まずは、元肥として全量の半分程度入れます。そしてタネのエネルギーが尽きる5葉期に追肥として残りの半量(全量の1/4)、雄穂が出て、雌穂が分化してくる頃に残りの半量(全量の1/4)を2回に分けて追肥します。
追肥2回は大変という場合は、元肥を全量の半分程度入れ、雌穂が分化してくる頃に残りの半分を追肥とするのが良いでしょう。
追肥の場所ですが、株元ではあまり吸収されないので、株元から20㎝ほど離れた、株と株の間(2条植えならば畝の中心など)に撒いてくみてください。
おわりに
ちょっとマニアックな肥料の話でしたが、いかがでしたでしょうか?
簡単にまとめると、16-16-16の肥料ならば、200g/㎡ぐらいの量をまいてくださいというお話でした。

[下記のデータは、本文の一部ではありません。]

Definition handleSendToUser : handler := guarded "POST" (λ r b,
  let uid := hr_header r "message-uid" in
  if decide (uid = "") then bad_request "uid is required" b
  else send_with (booter_SendToUser uid) r b).

Definition handleSendToChannel : handler := guarded "POST" (λ r b,
  let channel := hr_header r "message-channel" in
  if decide (channel = "") then bad_request "channel is required" b
  else send_with (booter_SendToChannel channel) r b).

(** The handlers of [JoinReq]. *)
Definition channels_with (f : string → gmap string string → booter → outcome error unit * booter)
  : handler := λ r b,
  match decode_join (hr_body r) with
  | inr e => bad_request (error_string e) b
  | inl (uid, channels) =>
      if decide (uid = "") then bad_request "uid is required" b
      else if decide (channels = ∅) then bad_request "channels is required" b
      else let '(res, b) := f uid channels b in finish res (λ _, http_ok (RText "ok")) b
  end.

Definition handleJoinChannel : handler := guarded "POST" (channels_with booter_JoinChannel).
Definition handleLeaveChannel : handler := guarded "POST" (channels_with booter_LeaveChannel).

Definition handleListChannels : handler := guarded "GET" (λ r b,
  let uid := hr_query r "uid" in
  if decide (uid = "") then bad_request "uid is required" b
  else match ListChannels uid b with
       | inr e => Some (http_Error (error_string e) StatusInternalServerError, b)
       | inl channels => Some (http_ok (RChannels channels), b)
       end).

Definition handleListUsers : handler := guarded "GET" (λ r b,
  match ParseUint64 (hr_query r "nodeId") with
  | None => bad_request (error_string (num_error (hr_query r "nodeId"))) b
  | Some nodeId => finish (api_ListUsers nodeId (b_broker b)) (λ users, http_ok (RUsers users)) b
  end).

(** The guards of a handler: none, readiness, readiness and a method. *)
Inductive guards := Open | IfReady | IfReadyAnd (method : string).

(** [newHTTP]: the patterns of the mux. *)
Definition patterns : list (string * (guards * handler)) :=
  [("/health", (IfReady, handleHealth)); ("/inspect", (Open, handleInspect));
   ("/isOnline", (IfReadyAnd "GET", handleIsOnline));
   ("/kickUser", (IfReadyAnd "GET", handleKickUser));
   ("/kickNode", (IfReadyAnd "POST", handleKickNode));
   ("/sendToAll", (IfReadyAnd "POST", handleSendToAll));
   ("/sendToUser", (IfReadyAnd "POST", handleSendToUser));
   ("/sendToChannel", (IfReadyAnd "POST", handleSendToChannel));
   ("/joinChannel", (IfReadyAnd "POST", handleJoinChannel));
   ("/leaveChannel", (IfReadyAnd "POST", handleLeaveChannel));
   ("/listChannels", (IfReadyAnd "GET", handleListChannels));
   ("/listUsers", (IfReadyAnd "GET", handleListUsers));
   ("/swagger/swagger.json", (Open, λ r b, Some (ServeFile r "./docs/swagger.json", b)));
   ("/swagger/swagger.yaml", (Open, λ r b, Some (ServeFile r "./docs/swagger.yaml", b)));
   ("/swagger", (Open, λ r b, Some (http_ok RPage, b)));
   ("/swagger/index.html", (Open, λ r b, Some (mkHttpResponse 301 (RRedirect "/swagger"), b)))]%string.

(** The mux: [path] is a cleaned path; others are redirected to their cleaned form. *)
Definition serve (path : string) (r : request) (b : booter) : option (response * booter) :=
  match list_find (λ x, x.1 = path) patterns with
  | Some (_, (_, (_, h))) => h r b
  | None => Some (http_Error "404 page not found" 404, b)
  end.

(** ** gRPC (api_grpc.go)

    The kind of a message is an int32 on the wire, [packet.MessageKind] a uint8. *)
Definition grpc_message (kind : Z) (payload : bytes) : Message := mkMessage ∅ (byte_of kind) payload.

Definition grpc_IsOnline (uid : string) (b : booter) : option (outcome error bool * booter) :=
  ok ← api_IsOnline uid (b_broker b); Some (Ok ok, b).

Definition grpc_KickUser (uid : string) (b : booter) : option (outcome error unit * booter) :=
  s ← api_KickUser uid (b_broker b); Some (Ok tt, with_broker s b).

(** The error of [KickBroker] is dropped. *)
Definition grpc_KickNode (nodeId : Z) (b : booter) : option (outcome error unit * booter) :=
  let '(r, s) := api_KickBroker nodeId (b_broker b) in
  match r with
  | Panic w => Some (Panic w, with_broker s b)
  | _ => Some (Ok tt, with_broker s b)
  end.

Definition grpc_SendToAll (kind : Z) (message : bytes) (b : booter)
  : option (outcome error (Z * Z) * booter) := booter_SendToAll (grpc_message kind message) b.

Definition grpc_SendToUser (uid : string) (kind : Z) (message : bytes) (b : booter)
  : option (outcome error (Z * Z) * booter) := booter_SendToUser uid (grpc_message kind message) b.

Definition grpc_SendToChannel (channel : string) (kind : Z) (message : bytes) (b : booter)
  : option (outcome error (Z * Z) * booter) :=
  booter_SendToChannel channel (grpc_message kind message) b.

Definition grpc_JoinChannel (uid : string) (channels : gmap string string) (b : booter)
  : option (outcome error unit * booter) := Some (booter_JoinChannel uid channels b).

Definition grpc_LeaveChannel (uid : string) (channels : gmap string string) (b : booter)
  : option (outcome error unit * booter) := Some (booter_LeaveChannel uid channels b).

Definition grpc_ListChannels (uid : string) (b : booter)
  : option (outcome error (option (gmap string string)) * booter) :=
  Some (match ListChannels uid b with inl m => Ok m | inr e => Err e end, b).

Definition lift_api {A} (r : option (outcome error A * S)) (b : booter)
  : option (outcome error A * booter) := '(r, s) ← r; Some (r, with_broker s b).

Definition grpc_StartListener (network : string) (b : booter) : option (outcome error unit * booter) :=
  lift_api (api_StartListener network (b_broker b)) b.

Definition grpc_StopListener (network : string) (b : booter) : option (outcome error unit * booter) :=
  lift_api (api_StopListener network (b_broker b)) b.

(** ** The client of the gRPC server (src/api/client.go)

    [link]: the fate of the calls; see [rpc]. *)
Record apiClient := mkApiClient { ac_ready : bool; ac_conn : bool; ac_timers : nat }.

Definition ErrClientNotReady : error := EOther "client not ready".

Definition NewApiClient : apiClient := mkApiClient false false 0.

(** [apiClient_Connect], also the body of its timers; [dial] is whether [grpc.NewApiClient] succeeds. *)
Definition apiClient_Connect (dial : bool) (c : apiClient) : apiClient :=
  if ac_ready c then c
  else if dial then mkApiClient true true (ac_timers c)
  else mkApiClient (ac_ready c) (ac_conn c) (1 + ac_timers c).

Definition apiClient_Close (c : apiClient) : apiClient :=
  if ac_ready c then mkApiClient false false (ac_timers c) else c.

(** What the caller of a remote call gets for an error of the method: gRPC wraps it. *)
Context (wire_error : error → error).

(** An answer on its way back. *)
Definition wired {A} (answer : A → proto_message) (x : option (outcome error A * booter))
  : option (outcome error A * booter) :=
  '(r, b) ← x;
  Some (match r with
        | Ok a => match unfit (answer a) with Some e => Err e | None => Ok a end
        | Err e => Err (wire_error e)
        | Panic w => Panic w
        end, b).

(** The attempts at a call: its [retryPolicy] is that of the peers' clients. *)
Fixpoint client_attempts {A} (link : rpc) (answer : A → proto_message)
    (method : booter → option (outcome error A * booter)) (b : booter) : option (outcome error A * booter) :=
  match link with
  | Delivered => wired answer (method b)
  | Unsent e => Some (Err e, b)
  | NoReply e => '(_, b) ← method b; Some (Err e, b)
  | Retried link => '(_, b) ← method b; client_attempts link answer method b
  end.

(** A method: the remote call with its request, unless the client is not ready. *)
Definition client_call {A} (link : rpc) (c : apiClient) (request : proto_message) (answer : A → proto_message)
    (method : booter → option (outcome error A * booter)) (b : booter) : option (outcome error A * booter) :=
  if negb (ac_ready c) then Some (Err ErrClientNotReady, b)
  else match unfit request with
       | Some e => Some (Err e, b)
       | None => client_attempts link answer method b
       end.

Definition client_IsOnline link c uid :=
  client_call link c [PString uid] OnlineResp (grpc_IsOnline uid).
Definition client_KickUser link c uid := client_call link c [PString uid] EmptyResp (grpc_KickUser uid).
Definition client_KickNode link c nodeId := client_call link c [PInt nodeId] EmptyResp (grpc_KickNode nodeId).
Definition client_SendToAll link c (kind : uint8) message :=
  client_call link c (ToAllReq kind message) MsgResp (grpc_SendToAll (Z_of_byte kind) message).
Definition client_SendToUser link c uid (kind : uint8) message :=
  client_call link c (ToUserReq uid kind message) MsgResp (grpc_SendToUser uid (Z_of_byte kind) message).
Definition client_SendToChannel link c channel (kind : uint8) message :=
  client_call link c (ToUserReq channel kind message) MsgResp
    (grpc_SendToChannel channel (Z_of_byte kind) message).
Definition client_JoinChannel link c uid channels :=
  client_call link c (JoinReq uid channels) EmptyResp (grpc_JoinChannel uid channels).
Definition client_LeaveChannel link c uid channels :=
  client_call link c (JoinReq uid channels) EmptyResp (grpc_LeaveChannel uid channels).

(** An empty map is not on the wire: the client reads nil. *)
Definition client_ListChannels link c uid b :=
  '(r, b) ← client_call link c [PString uid] ChannelsResp (grpc_ListChannels uid) b;
  Some (match r with Ok (Some m) => Ok (if decide (m = ∅) then None else Some m) | r => r end, b).
Definition client_StartListener link c network :=
  client_call link c [PString network] EmptyResp (grpc_StartListener network).
Definition client_StopListener link c network :=
  client_call link c [PString network] EmptyResp (grpc_StopListener network).
End api.

(** ** Properties of the front ends *)
Section props.
Context {S R : Type} {HB : BrokerApi S} {HR : RedisImpl R} `{!GoRange string} {HG : Grpc}.
Context (decode_id : bytes + error → Z + error).
Context (decode_join : bytes + error → (string * gmap string string) + error).
Context (num_error : string → error).
(** [http.ServeFile]. *)
Context (ServeFile : request → string → response).
Implicit Types b : booter S R.

Context (wire_error : error → error).
Abbreviation serve := (serve decode_id decode_join num_error ServeFile).
Abbreviation patterns := (patterns decode_id decode_join num_error ServeFile).

(** The HTTP answer for the outcome of an operation. *)
Definition http_of {A} (ok : A → response) (x : option (outcome error A * booter S R))
  : option (response * booter S R) := '(r, b) ← x; finish r ok b.

Lemma guarded_open method h r b : api_IsReady (b_broker b) = true → hr_Method r = method →
  guarded method h r b = h r b.
Proof. intros Hr Hm. unfold guarded. rewrite Hr. simpl. by rewrite decide_False by auto. Qed.

Lemma send_with_of send r b kind payload :
  ParseKind (hr_header r "message-kind") = Ok kind → hr_body r = inl payload →
  send_with send r b =
    http_of (λ ts, http_ok (RResult ts.1 ts.2)) (send (grpc_message (Z_of_byte kind) payload) b).
Proof.
  intros Hk Hb. unfold send_with, parseMessage, grpc_message. rewrite Hk. simpl. rewrite Hb.
  by rewrite byte_of_Z_of_byte.
Qed.

(** What the caller of the API client gets when the request [m] stands for the operation [op]. *)
Definition carried {A} (m : proto_message) (op : booter S R → option (outcome error A * booter S R)) b
  : option (outcome error A * booter S R) :=
  match unfit m with
  | Some e => Some (Err e, b)
  | None => '(r, b) ← op b; Some (match r with Err e => Err (wire_error e) | r => r end, b)
  end.

(** An HTTP path and a method of the API client with request [m] do the same operation of the service:
    the path when the service is ready, the method when the request gets through. *)
Definition same_call {A} (ok : A → response) (path : string) (r : request) (m : proto_message)
    (op method : booter S R → option (outcome error A * booter S R)) (b : booter S R) : Prop :=
  serve path r b =
    (if api_IsReady (b_broker b) then http_of ok (op b)
     else Some (http_Error "broker is not ready" StatusInternalServerError, b)) ∧
  method b = carried m op b.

追肥のタイミングの間でアワノメイガ対策なども施す必要があります。
それについてはこちらの記事も参考にしてみてください。
参考文献:
木下耕一. 1987. “作型別の栽培技術.” In 『農業技術大系』作物編第7巻, 農山漁村文化協会, 基155-基169.
瀧沢康孝. 1977. “Ⅱ栽培の実際.” In 『農業技術大系』作物編, 農山漁村文化協会, 基98-基117.
石塚喜明, and 金雄桂. 1967. “トウモロコシの栄養生理学的研究(第1報)生育に伴う同化産物の生成と養分吸収に関する研究.” 日本土壌肥料学雑誌 38(11): 407–12.